Angela Jackson-Brown (F) was a fiction panelist for the Library Journal Day of Dialog on May 5. On June 8, Angela was in conversation with historical fiction author Denny S. Bryce at E. Shaver Bookseller in Savannah, Georgia. On June 14, she was on a panel called “What’s New in Historical Fiction” hosted by History Through Fiction.


Lee Martin’s (F, CNF) story, “Happy Birthday, Honey Vanlandingham,” included in Coolest American Stories 2022, was one of four stories from the anthology featured on The New Short Fiction Series, L.A.s longest-running spoken-word series, on June 29. Screen Actors Guild actors read ten-minute excerpts from each story.

During an event sponsored by the Maine Writers and Publishers Alliance in May, Eleanor Morse (F) won the 2022 Maine Literary Awards for Fiction for her recent novel, Margreete’s Harbor. The book was published through St. Martin’s Press and is available in hardback and in audiobook, narrated by Tavia Gilbert. (Gilbert was named Audiobook Narrator of the Year by Booklist, as well as receiving an Audie Award for Best Female Narrator.)
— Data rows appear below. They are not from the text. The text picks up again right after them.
Lemma unsignalled_active w : unsignalled w → active_requests w = inflight w.
Proof.
  unfold unsignalled, active_requests. induction 1 as [|p l Hp Hl IH]; simpl.
  - done.
  - unfold outbound_active at 1. rewrite Hp. by rewrite IH.
Qed.

(** Whatever the hook has been through, aborting a controller stops no
    request: every request on the wire is still doing outbound work. *)
Lemma abort_stops_nothing es :
  active_requests (run initial_world es) = inflight (run initial_world es).
Proof.
  apply unsignalled_active, run_unsignalled. constructor.
Qed.
End Cancellation.

(** C8, on the code.  A second search started while the first is on the wire
    aborts the first controller, yet both requests remain on the wire and
    both keep doing outbound work; the same holds for the request that is
    on the wire when the results are cleared.  The answer to the superseded
    request, arriving late, is then put on display. *)
Theorem overlapping_searches_both_active :
  let first := UseSearch.mkParams "saude" None None None None None in
  let second := UseSearch.mkParams "educacao" None None None None None in
  let w1 := UseSearch.search first true UseSearch.initial_world in
  let w2 := UseSearch.search second true w1 in
  let stale :=
    UseSearch.mkResponse [UseSearch.mkResult "ibge:1" "ibge" "dados" "t1" "d1"]
                         false 1 1 "saude" 9 ["ibge"] None [] in
  UseSearch.controllers w2 = [true; false] ∧
  List.length (UseSearch.active_requests w2) = 2%nat ∧
  (UseSearch.p_body <$> UseSearch.active_requests w2) !! 0%nat
  = Some (UseSearch.requestData UseSearch.initial_state first true) ∧
  UseSearch.controllers (UseSearch.clearResults w1) = [true] ∧
  List.length (UseSearch.active_requests (UseSearch.clearResults w1)) = 1%nat ∧
  UseSearch.query
    (UseSearch.hook (UseSearch.settle 0 (Resolved stale) w2)) = "saude".
Proof. repeat split. Qed.

(** ** The scroll listener *)

(** Within 1000 pixels of the end of the document the listener returns
    without asking for more. *)
Lemma handleScroll_near_end (v : InfiniteScroll.Viewport) (isFetching hasMore : bool) :
  InfiniteScroll.offsetHeight v - 1000
  ≤ InfiniteScroll.innerHeight v + InfiniteScroll.scrollTop v →
  InfiniteScroll.handleScroll v isFetching hasMore = isFetching.
Proof.
  intros H. unfold InfiniteScroll.handleScroll.
  assert ((InfiniteScroll.innerHeight v + InfiniteScroll.scrollTop v
           >=? InfiniteScroll.offsetHeight v - 1000) = true) as ->; [|done].
  apply Z.geb_le. lia.
Qed.

(** Further away from the end, a scroll event asks for more. *)
Lemma handleScroll_far_from_end (v : InfiniteScroll.Viewport) :
  InfiniteScroll.innerHeight v + InfiniteScroll.scrollTop v
  < InfiniteScroll.offsetHeight v - 1000 →
  InfiniteScroll.handleScroll v false true = true.
Proof.
  intros H. unfold InfiniteScroll.handleScroll.
  assert ((InfiniteScroll.innerHeight v + InfiniteScroll.scrollTop v
           >=? InfiniteScroll.offsetHeight v - 1000) = false) as ->; [|done].
  rewrite Z.geb_leb. apply Z.leb_gt. lia.
Qed.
Lesléa Newman (W4CYA) was recently featured in a video produced by Holyoke Media in which she discusses her newest children’s book, Alicia and the Hurricane: A Story of Puerto Rico/Alicia y el huracán: Un cuento de Puerto Rico. She also appeared at Odyssey Bookshop in South Hadley, Massachusetts, where she was accompanied by former Mayor of San Juan, Carmen Yulín Cruz Soto, for a bilingual reading. In other news, read about the origins of Lesléa’s groundbreaking picture book Heather Has Two Mommies, written more than thirty years ago, in an article on BookRiot.


Kira Obolensky (PW) presented at the Women Playwrights international conference on creating connections with audiences and her work with Pandies Theater in New Delhi. Her new play, The Maidens, was a finalist for the O’Neill National Playwrights Conference.
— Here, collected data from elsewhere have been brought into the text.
(** Trailing CR LF after a body that does not end in CR or LF. *)
Lemma trim_crlf_body (body rest : list Z) :
  (forall c, last body 1 = c -> c <> CR /\ c <> LF) ->
  trim_crlf (body ++ [CR; LF] ++ rest) (length body + 2)
  = (body ++ [0; 0] ++ rest, length body).
Proof.
  intros Hlast.
  replace (length body + 2)%nat with (S (S (length body))) by lia.
  cbn [trim_crlf].
  rewrite load_app_r by lia.
  replace (S (length body) - length body)%nat with 1%nat by lia.
  cbn [load nth app]. change (LF =? CR) with false. rewrite Z.eqb_refl. cbn [orb].
  rewrite store_app_r by lia.
  replace (S (length body) - length body)%nat with 1%nat by lia.
  cbn [store].
  rewrite load_app_r, Nat.sub_diag by lia. cbn [load nth]. rewrite Z.eqb_refl.
  cbn [orb].
  rewrite store_app_r, Nat.sub_diag by lia. cbn [store].
  destruct body as [|b0 body'] using rev_ind; [reflexivity|].
  clear IHbody'. rewrite length_app. cbn [length].
  replace (length body' + 1)%nat with (S (length body')) by lia.
  cbn [trim_crlf].
  rewrite <- app_assoc. rewrite load_app_r, Nat.sub_diag by lia. cbn [app load nth].
  destruct (Hlast b0) as [N1 N2]; [now rewrite last_last|].
  destruct (Z.eqb_spec b0 CR); [contradiction|].
  destruct (Z.eqb_spec b0 LF); [contradiction|].
  reflexivity.
Qed.

Section MasterTransactions.

Context {F Host : Type} {CF : CFloat F}.

#[local] Abbreviation mworld := (@master_world Host).

Lemma send_command_frame (mw : mworld) (cmd : list Z) :
  (strlen cmd <= SDI12_CMD_MAX_CHARS)%nat ->
  fst (send_command mw cmd) = SDI12_OK /\
  m_resp_buf (mw_ctx (snd (send_command mw cmd))) = m_resp_buf (mw_ctx mw) /\
  mcb (mw_ctx (snd (send_command mw cmd))) = mcb (mw_ctx mw).
Proof.
  intros H. unfold send_command.
  destruct (Nat.ltb_spec SDI12_CMD_MAX_CHARS (strlen cmd)); [lia|].
  repeat split.
Qed.

(** A transaction whose command fits: a timeout when [recv] delivers
    nothing, else the delivered bytes, NUL-terminated, in the response
    buffer. *)
Lemma transact_received (mw : mworld) (cmd : list Z) (timeout_ms : Z) :
  (strlen cmd <= SDI12_CMD_MAX_CHARS)%nat ->
  let got := received mw cmd timeout_ms in
  let r := sdi12_master_transact mw cmd timeout_ms in
  (got = [] -> fst r = SDI12_ERR_TIMEOUT) /\
  (got <> [] ->
   fst r = SDI12_OK /\
   m_resp_len (mw_ctx (snd r)) = length got /\
   m_resp_buf (mw_ctx (snd r))
   = got ++ 0 :: skipn (S (length got)) (m_resp_buf (mw_ctx mw))).
Proof.
  intros Hc got r. subst got r.
  destruct (send_command_frame mw cmd Hc) as (S1 & S2 & S3).
  unfold sdi12_master_transact, received.
  destruct (send_command mw cmd) as [e mw1]. cbn [fst snd] in *. subst e.
  unfold recv_response. rewrite S2.
  set (buf := m_resp_buf (mw_ctx mw)).
  set (got := firstn (length buf - 1) (fst (mcb_recv _ _ _ _))).
  assert (Hgl : (length got <= length buf - 1)%nat).
  { subst got. rewrite length_firstn. lia. }
  destruct (Nat.eqb_spec (length got) 0) as [E0|E0]; cbn [fst snd].
  - split; [reflexivity|]. intros N. destruct got; [congruence|discriminate E0].
  - split; [intros E; rewrite E in E0; simpl in E0; lia|]. intros _.
    cbn [mw_ctx m_resp_buf m_resp_len]. repeat split.
    rewrite blit_at_0 by lia. rewrite store_app_r, Nat.sub_diag by lia.
    f_equal. destruct (skipn (length got) buf) as [|x t] eqn:Es.
    + apply (f_equal (@length Z)) in Es. rewrite length_skipn in Es. simpl in Es. lia.
    + cbn [store]. f_equal.
      replace (S (length got)) with (1 + length got)%nat by lia.
      rewrite <- skipn_skipn, Es. reflexivity.
Qed.

(** The reply [body CR LF] in the response buffer, trimmed. *)
Lemma trim_response_body (mw : mworld) (body rest : list Z) :
  (forall c, last body 1 = c -> c <> CR /\ c <> LF) ->
  m_resp_len (mw_ctx mw) = (length body + 2)%nat ->
  m_resp_buf (mw_ctx mw) = (body ++ [CR; LF]) ++ rest ->
  fst (trim_response mw) = length body /\
  m_resp_buf (mw_ctx (snd (trim_response mw))) = body ++ [0; 0] ++ rest.
Proof.
  intros Hl Hlen Hbuf. unfold trim_response. rewrite Hlen, Hbuf, <- app_assoc.
  rewrite trim_crlf_body by assumption. split; reflexivity.
Qed.

(** X18: [sdi12_master_query_address] never hands back an invalid
    address: it returns [SDI12_OK] only together with a valid address
    character, leaves the caller's variable alone otherwise, and when
    the bus answers ["?!"] with [a CR LF] for a valid [a] it returns
    [a]. *)
Theorem query_address_returns_valid_address (mw : mworld) (addr0 : Z) :
  let r := sdi12_master_query_address mw addr0 in
  (fst (fst r) = SDI12_OK -> sdi12_valid_address (snd (fst r)) = true) /\
  (fst (fst r) <> SDI12_OK -> snd (fst r) = addr0) /\
  (forall a, sdi12_valid_address a = true ->
     received mw (bytes_of_string "?!" ++ [0]) SDI12_RESPONSE_TIMEOUT_MS = [a; CR; LF] ->
     fst r = (SDI12_OK, a)).
Proof.
  cbv zeta. unfold sdi12_master_query_address.
  set (cmd := bytes_of_string "?!" ++ [0]).
  split; [|split].
  - destruct (fst (sdi12_master_transact mw cmd SDI12_RESPONSE_TIMEOUT_MS));
      try discriminate.
    match goal with |- context [if ?b then _ else _] => destruct b eqn:E end;
      [|discriminate].
    intros _. cbn [fst snd]. apply andb_prop in E. tauto.
  - destruct (fst (sdi12_master_transact mw cmd SDI12_RESPONSE_TIMEOUT_MS));
      try reflexivity.
    match goal with |- context [if ?b then _ else _] => destruct b eqn:E end;
      cbn [fst snd]; [intros N; now elim N | reflexivity].
  - intros a Ha Hr.
    destruct (transact_received mw cmd SDI12_RESPONSE_TIMEOUT_MS) as [_ T].
    { subst cmd. vm_compute. lia. }
    rewrite Hr in T. destruct T as (T1 & T2 & T3); [discriminate|].
    rewrite T1.
    destruct (trim_response_body _ [a] _ ltac:(intros c <-; now apply valid_address_not_crlf)
                                 T2 T3) as [U1 U2].
    rewrite U1, U2. cbn [length Nat.leb app load nth andb]. rewrite Ha. reflexivity.
Qed.


End MasterTransactions.

(* ====================================================================== *)
(** * Identification: the sensor's reply and the master's reading of it *)
(* ====================================================================== *)

Lemma cstring_nonzero (s : list Z) : Forall (fun b => b <> 0) (cstring s).
Proof.
  unfold cstring. induction s as [|b s IH]; simpl; [constructor|].
  destruct (Z.eqb_spec b 0); simpl; constructor; auto.
Qed.

Lemma cstring_length (s : list Z) : (length (cstring s) <= length s)%nat.
Proof. unfold cstring. rewrite length_firstn. lia. Qed.

Lemma fmt_pad_s_spec (w : nat) (s : list Z) :
  length (fmt_pad_s w s) = w /\ Forall (fun b => b <> 0) (fmt_pad_s w s).
Proof.
  unfold fmt_pad_s. split.
  - rewrite length_app, repeat_length, length_firstn. lia.
  - apply Forall_app. split.
    + apply Forall_take, cstring_nonzero.
    + apply Forall_forall. intros x Hx. apply repeat_spec in Hx. subst x. discriminate.
Qed.

Lemma map_load_prefix (x y : list Z) :
  map (load (x ++ y)) (seq 0 (length x)) = x.
Proof.
  revert y. induction x as [|b x IH] using rev_ind; intros y; [reflexivity|].
  rewrite length_app. cbn [length]. rewrite Nat.add_1_r, seq_S, map_app. cbn [map Nat.add].
  f_equal.
  - rewrite <- app_assoc. apply IH.
  - rewrite <- app_assoc, load_app_r, Nat.sub_diag by lia. reflexivity.
Qed.




Lemma identify_text_spec (a : Z) (id : sdi12_ident_t) :
  a <> 0 ->
  Forall (fun b => b <> 0) (identify_text a id) /\
  length (identify_text a id) = (20 + length (cstring (serial id)))%nat.
Proof.
  intros Ha. unfold identify_text.
  destruct (fmt_pad_s_spec 8 (vendor id)) as [L1 N1].
  destruct (fmt_pad_s_spec 6 (model id)) as [L2 N2].
  destruct (fmt_pad_s_spec 3 (firmware_version id)) as [L3 N3].
  split.
  - constructor; [exact Ha|].
    apply Forall_app; split; [repeat constructor; discriminate|].
    apply Forall_app; split; [exact N1|].
    apply Forall_app; split; [exact N2|].
    apply Forall_app; split; [exact N3 | apply cstring_nonzero].
  - cbn [length]. rewrite !length_app, L1, L2, L3. reflexivity.
Qed.

Section Identification.

Context {F Host : Type} {CF : CFloat F}.

#[local] Abbreviation world_t := (world F Host).
#[local] Abbreviation mworld := (@master_world Host).

(** X20: a ready sensor answers [aI!] with its address, the protocol
    version ["14"], the vendor, model and firmware version padded with
    spaces (or cut) to 8, 6 and 3 characters, the serial number, and
    CR LF. *)
Theorem identify_reply_has_fixed_fields (w : world_t) :
  sensor_ready (w_ctx w) = true ->
  (length (serial (ident (w_ctx w))) <= 14)%nat ->
  let a := address (w_ctx w) in
  let r := sdi12_sensor_process w [a; ch "I"; ch "!"] 3 in
  fst r = SDI12_OK /\
  w_trace (snd r)
  = w_trace w ++ [EvSend (identify_text a (ident (w_ctx w)) ++ [CR; LF])] /\
  length (identify_text a (ident (w_ctx w)))
  = (20 + strlen (serial (ident (w_ctx w))))%nat.
Proof.
  intros R Hs a r.
  assert (Hl : (1 <= stripped_len [a; ch "I"; ch "!"] 3)%nat)
    by (unfold stripped_len; simpl; lia).
  destruct (process_entry w [a; ch "I"; ch "!"] 3 Hl eq_refl)
    as (v & E & Lv & Av & Cv & Iv & _ & _ & Bv & Tv & _ & _).
  pose proof (entry_ready w v R Av Cv Bv) as Rv.
  destruct (sensor_ready_parts _ R) as (Hva & _ & _).
  destruct (identify_text_spec a (ident (w_ctx w)) (valid_address_nonzero _ Hva))
    as [N L].
  pose proof (cstring_length (serial (ident (w_ctx w)))) as Lc.
  assert (Er : r = handle_identify v).
  { subst r. rewrite E. unfold stripped_len. cbn [load nth Nat.sub].
    rewrite Z.eqb_refl. unfold dispatch_command.
    cbn [Nat.eqb load nth]. eval_chars. reflexivity. }
  rewrite Er. unfold handle_identify. cbn [fst snd]. rewrite Av, Iv.
  split; [reflexivity|]. split.
  - change (address (w_ctx w)) with a.
    replace (a :: SDI12_PROTOCOL_VERSION ++ fmt_pad_s 8 (vendor (ident (w_ctx w)))
               ++ fmt_pad_s 6 (model (ident (w_ctx w)))
               ++ fmt_pad_s 3 (firmware_version (ident (w_ctx w)))
               ++ cstring (serial (ident (w_ctx w))) ++ CRLF)
      with (identify_text a (ident (w_ctx w)) ++ [CR; LF]).
    + rewrite printf_reply; try assumption.
      * now rewrite Tv.
      * apply Forall_app. split; [exact N|]. repeat constructor; discriminate.
      * rewrite length_app, L. unfold SDI12_MAX_RESPONSE_LEN. simpl. lia.
    + unfold identify_text, CRLF. cbn [app]. f_equal.
      now rewrite <- !app_assoc.
  - rewrite L. unfold cstring. rewrite length_firstn.
    assert (strlen (serial (ident (w_ctx w))) <= length (serial (ident (w_ctx w))))%nat.
    { clear. induction (serial (ident (w_ctx w))) as [|b s IH]; simpl; [lia|].
      destruct (b =? 0); simpl; lia. }
    lia.
Qed.


End Identification.

(* ====================================================================== *)
(** * Measurement commands: what the master sends, what the sensor starts *)
(* ====================================================================== *)

(** ["%u"] of a [uint8_t] is one to three digits. *)
Lemma fmt_u_byte_table :
  forallb (fun g => forallb is_digit (fmt_u g) && (length (fmt_u g) <=? 3)%nat)
          (below 256) = true.
Proof. vm_compute. reflexivity. Qed.

Lemma fmt_u_byte (g : Z) :
  0 <= g <= 255 ->
  Forall (fun c => is_digit c = true) (fmt_u g) /\ (length (fmt_u g) <= 3)%nat.
Proof.
  intros H. pose proof (forallb_below _ 256 fmt_u_byte_table g ltac:(lia)) as B.
  cbv beta in B. apply andb_prop in B. destruct B as [B1 B2].
  split; [apply Forall_forall; now apply forallb_forall | now apply Nat.leb_le].
Qed.

Lemma digit_nonzero (c : Z) : is_digit c = true -> c <> 0.
Proof. unfold is_digit, in_range, ch. simpl. lia. Qed.

Lemma digit_not_crlf (c : Z) : is_digit c = true -> c <> CR /\ c <> LF.
Proof. unfold is_digit, in_range, ch, CR, LF. simpl. lia. Qed.

Lemma digits_nonzero (ds : list Z) :
  Forall (fun c => is_digit c = true) ds -> Forall (fun b => b <> 0) ds.
Proof. apply Forall_impl. exact digit_nonzero. Qed.

(** The command texts of [sdi12_master_start_measurement] are C strings
    of at most seven characters. *)
Lemma meas_command_text (addr : Z) (type : sdi12_meas_type_t) (group : Z)
                        (crc : bool) (text : list Z) :
  addr <> 0 -> 0 <= group <= 255 ->
  meas_command addr type group crc = Some text ->
  Forall (fun b => b <> 0) text /\ (length text <= 7)%nat.
Proof.
  intros Ha Hg. destruct (fmt_u_byte group Hg) as [D L].
  apply digits_nonzero in D.
  unfold meas_command.
  destruct type; destruct crc; cbv beta zeta; intros E; inversion E; subst text; clear E;
    try destruct (0 <? group);
    (split;
     [ repeat first [ apply Forall_nil
                    | apply Forall_cons; [first [exact Ha | discriminate]|]
                    | apply Forall_app; split; [exact D|] ]
     | cbn [length]; rewrite ?length_app; simpl; lia ]).
Qed.

Section MeasurementCommands.

Context {F Host : Type} {CF : CFloat F}.

#[local] Abbreviation ctx_t := (sdi12_sensor_ctx_t F Host).
#[local] Abbreviation world_t := (world F Host).
#[local] Abbreviation mworld := (@master_world Host).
Elaine Neil Orr’s (F, CNF) memoir in present tense is currently featured in Appalachian Review and will also appear in the next print issue of the journal.
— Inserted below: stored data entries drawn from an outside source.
(** * PCA9685 (ucan) PWM expander driver: model and verified properties

    Shallow embedding of [src/drivers/pca9685_ucan/pca9685_ucan.cpp].

    - [float] is IEEE 754 binary32, taken from the Standard Library's
      executable specification [SpecFloat] at precision 24 and [emax] 128.
    - [uint8_t], [uint16_t] and [uint64_t] are integers in [Z] with the
      wrap-around written out.
    - The driver object and its surroundings (the I2C bus, the scheduler, the
      console) form a [Machine]; member functions are computations in a
      state monad with failure, where failure stands for behaviour the C++
      source leaves undefined. *)

From Stdlib Require Import ZArith Lia Bool List QArith Qround Floats.SpecFloat.
From stdpp Require Import base list.
Import ListNotations.
Open Scope Z_scope.

(* ===================================================================== *)
(** ** Single-precision arithmetic *)
(* ===================================================================== *)

Module F32.

Definition prec : Z := 24.
Definition emax : Z := 128.

Definition f32 : Type := spec_float.

(** Integer to [float] conversion, round to nearest even. *)
Definition of_Z (z : Z) : f32 := binary_normalize prec emax z 0 false.

Definition div : f32 -> f32 -> f32 := SFdiv prec emax.
Definition mul : f32 -> f32 -> f32 := SFmul prec emax.
Definition add : f32 -> f32 -> f32 := SFadd prec emax.
Definition sub : f32 -> f32 -> f32 := SFsub prec emax.

(** The literal [0.5f]. *)
Definition half : f32 := binary_normalize prec emax 1 (-1) false.
(** C3, as the resolver has it.  With no folder of the designated name the
    stash root is undefined; with exactly one, it is that folder; with
    several, it is one that no other candidate lies above.  The warning is
    set exactly when another candidate lies on the level of the resolved
    root. *)
Theorem stash_root_resolution name s :
  consistent s →
  (candidates name s = [] → stash_root name s = None) ∧
  (∀ c, candidates name s = [c] → stash_root name s = Some c) ∧
  (candidates name s ≠ [] →
     ∃ r dr, stash_root name s = Some r ∧ r ∈ candidates name s ∧
             depthOf s r = Some dr ∧
             ∀ c, c ∈ candidates name s →
                  ∃ dc, depthOf s c = Some dc ∧ dr ≤ dc) ∧
  (stash_root_warning name s = true ↔
     ∃ r c dr, stash_root name s = Some r ∧ c ∈ candidates name s ∧ c ≠ r ∧
               depthOf s r = Some dr ∧ depthOf s c = Some dr).
Proof.
  intros [Hok _].
  assert (∀ c, c ∈ candidates name s → ∃ dc, (c, dc) ∈ ranked name s) as Hrk.
  { intros c Hc. pose proof Hc as (Hs & _)%elem_of_candidates; [|done].
    destruct (depthOf_stored _ _ _ Hok Hs) as (dc & Hdc & _).
    exists dc. by apply elem_of_ranked. }
  split_and!.
  - intros Hnil. unfold stash_root, ranked. by rewrite Hnil.
  - intros c Hc. destruct (Hrk c) as [dc Hdc]; [rewrite Hc; by left|].
    apply elem_of_ranked in Hdc as [_ Hdc].
    unfold stash_root, ranked. rewrite Hc. simpl. by rewrite Hdc.
  - intros Hne.
    assert (∃ c0, c0 ∈ candidates name s) as [c0 Hc0].
    { destruct (candidates name s) as [|c0 l]; [done|]. exists c0. by left. }
    destruct (Hrk c0 Hc0) as [d0 Hd0].
    destruct (pick (ranked name s)) as [[r dr]|] eqn:Hpick;
      [|by apply pick_None in Hpick; rewrite Hpick in Hd0;
         apply elem_of_nil in Hd0].
    destruct (pick_Some _ _ Hpick) as [[Hr Hdr]%elem_of_ranked Hmin].
    exists r, dr. unfold stash_root. rewrite Hpick.
    split_and!; [done..|].
    intros c Hc. destruct (Hrk c Hc) as [dc Hdc]. exists dc.
    split; [by apply elem_of_ranked in Hdc as [_ ?]|].
    by apply (Hmin (c, dc)).
  - unfold stash_root_warning, topmost, stash_root.
    rewrite bool_decide_eq_true.
    destruct (pick (ranked name s)) as [[r dr]|] eqn:Hpick; simpl.
    + destruct (pick_Some _ _ Hpick) as [Hb Hmin]. pose proof Hb as Hb'.
      apply elem_of_ranked in Hb' as [Hr Hdr]. split.
      * intros Hlen.
        destruct (NoDup_other (filter (λ c, c.2 = dr) (ranked name s)) (r, dr))
          as ([c dc] & [Hdc Hc]%list_elem_of_filter & Hcr);
          [by apply NoDup_filter, NoDup_ranked|done|].
        simpl in Hdc. subst dc. apply elem_of_ranked in Hc as [Hc Hdc].
        exists r, c, dr. split_and!; [done..|congruence|done|done].
      * intros (r' & c & dr' & [= <-] & Hc & Hcr & Hdr' & Hdc).
        assert (dr' = dr) as -> by congruence.
        apply (two_distinct_length _ (r, dr) (c, dr)).
        -- by apply list_elem_of_filter.
        -- apply list_elem_of_filter. split; [done|]. by apply elem_of_ranked.
        -- congruence.
    + split; [simpl; lia|]. by intros (? & ? & ? & ? & _).
Qed.

Lemma stash_root_resolution_witness :
  let name := Fixture.STASH_ROOT_NAME in
  let s := Fixture.bms in
  (candidates name s = [] → stash_root name s = None) ∧
  (∀ c, candidates name s = [c] → stash_root name s = Some c) ∧
  (candidates name s ≠ [] →
     ∃ r dr, stash_root name s = Some r ∧ r ∈ candidates name s ∧
             depthOf s r = Some dr ∧
             ∀ c, c ∈ candidates name s →
                  ∃ dc, depthOf s c = Some dc ∧ dr ≤ dc) ∧
  (stash_root_warning name s = true ↔
     ∃ r c dr, stash_root name s = Some r ∧ c ∈ candidates name s ∧ c ≠ r ∧
               depthOf s r = Some dr ∧ depthOf s c = Some dr).
Proof.
  apply (stash_root_resolution Fixture.STASH_ROOT_NAME Fixture.bms).
  apply load_consistent.
Defined.

(** C3, as the claim words it, fails on the warning: with a second
    candidate that lies deeper than the resolved root there are two
    candidates and no warning (the case of the test "finds the topmost
    stash root"). *)
Lemma no_warning_for_a_deeper_candidate :
  ¬ (∀ s, consistent s →
          (stash_root_warning Fixture.STASH_ROOT_NAME s = true ↔
           2 ≤ length (candidates Fixture.STASH_ROOT_NAME s))).
Proof.
  intros H.
  set (s := after Fixture.bms
              (Insert (mkNode "second" None 0 Fixture.STASH_ROOT_NAME None Folder)
                 "outside" 4)).
  destruct (H s) as [_ Hw]; [apply after_consistent, load_consistent|].
  assert (stash_root_warning Fixture.STASH_ROOT_NAME s = false) as Hf
    by (vm_compute; reflexivity).
  rewrite Hf in Hw. enough (false = true) by done. apply Hw.
  vm_compute. lia.
Qed.
End store_claims.

(** * The top-level model: the claims *)

Section model_claims.
Import Bookmarks Model.

(** C8.  When the function run by [attempt] rejects, the error is logged,
    a reload of the model is started, and the same error is raised again;
    when it resolves, [attempt] returns its result and neither logs nor
    reloads. *)
Theorem attempt_logs_reloads_and_rethrows {R} (fn : M R) (w : World) :
  (∀ w' e, fn w = (w', Thrown e) →
     attempt fn w =
     (mkWorld (bookmarks w') (logged w' ++ [e]) (S (reloads w')) (commands w'),
      Thrown e)) ∧
  (∀ w' r, fn w = (w', Returned r) → attempt fn w = (w', Returned r)).
Proof.
  unfold attempt, try_catch. split; intros w' x Hfn; rewrite Hfn; reflexivity.
Qed.

Lemma attempt_logs_reloads_and_rethrows_witness :
  let w := mkWorld (init (TSeparator "none")) [] 0 [] in
  attempt (throw (JsError "boom") : M nat) w
  = (mkWorld (bookmarks w) (logged w ++ [JsError "boom"]) (S (reloads w))
       (commands w),
     Thrown (JsError "boom")) ∧
  attempt (mret 7) w = (w, Returned 7).
Proof.
  intros w. split.
  - apply (proj1 (attempt_logs_reloads_and_rethrows
                    (throw (JsError "boom") : M nat) w) w (JsError "boom")).
    reflexivity.
  - apply (proj2 (attempt_logs_reloads_and_rethrows (mret 7 : M nat) w) w 7).
    reflexivity.
Defined.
Maggie Smith (P) has a picture book forthcoming from Balzer + Bray / HarperCollins in Winter 2024. My Thoughts Have Wings, a bedtime story about replacing the insecurity, fear, and sadness that sometimes surface at night with good thoughts, happy memories, and things to look forward to, is being illustrated by SCBWI Portfolio grand prize winner Leanne Hatch. Smith also has new poems forthcoming in The Nation, Plume, and elsewhere.


In May, Katy Yocom hosted the Young Writers edition of Voice and Vision, a reading series presented by Spalding’s Naslund-Mann Graduate School of Writing in collaboration with The Louisville Review and 21c Museum Hotel. The reading featured faculty-nominated undergraduate writers from area universities. In June, Katy co-hosted Voice and Vision with Lynnell Edwards, in a reading featuring MFA alumni Jason Cooper (CNF ’21) and Jasemine Reed (P ’19), among others.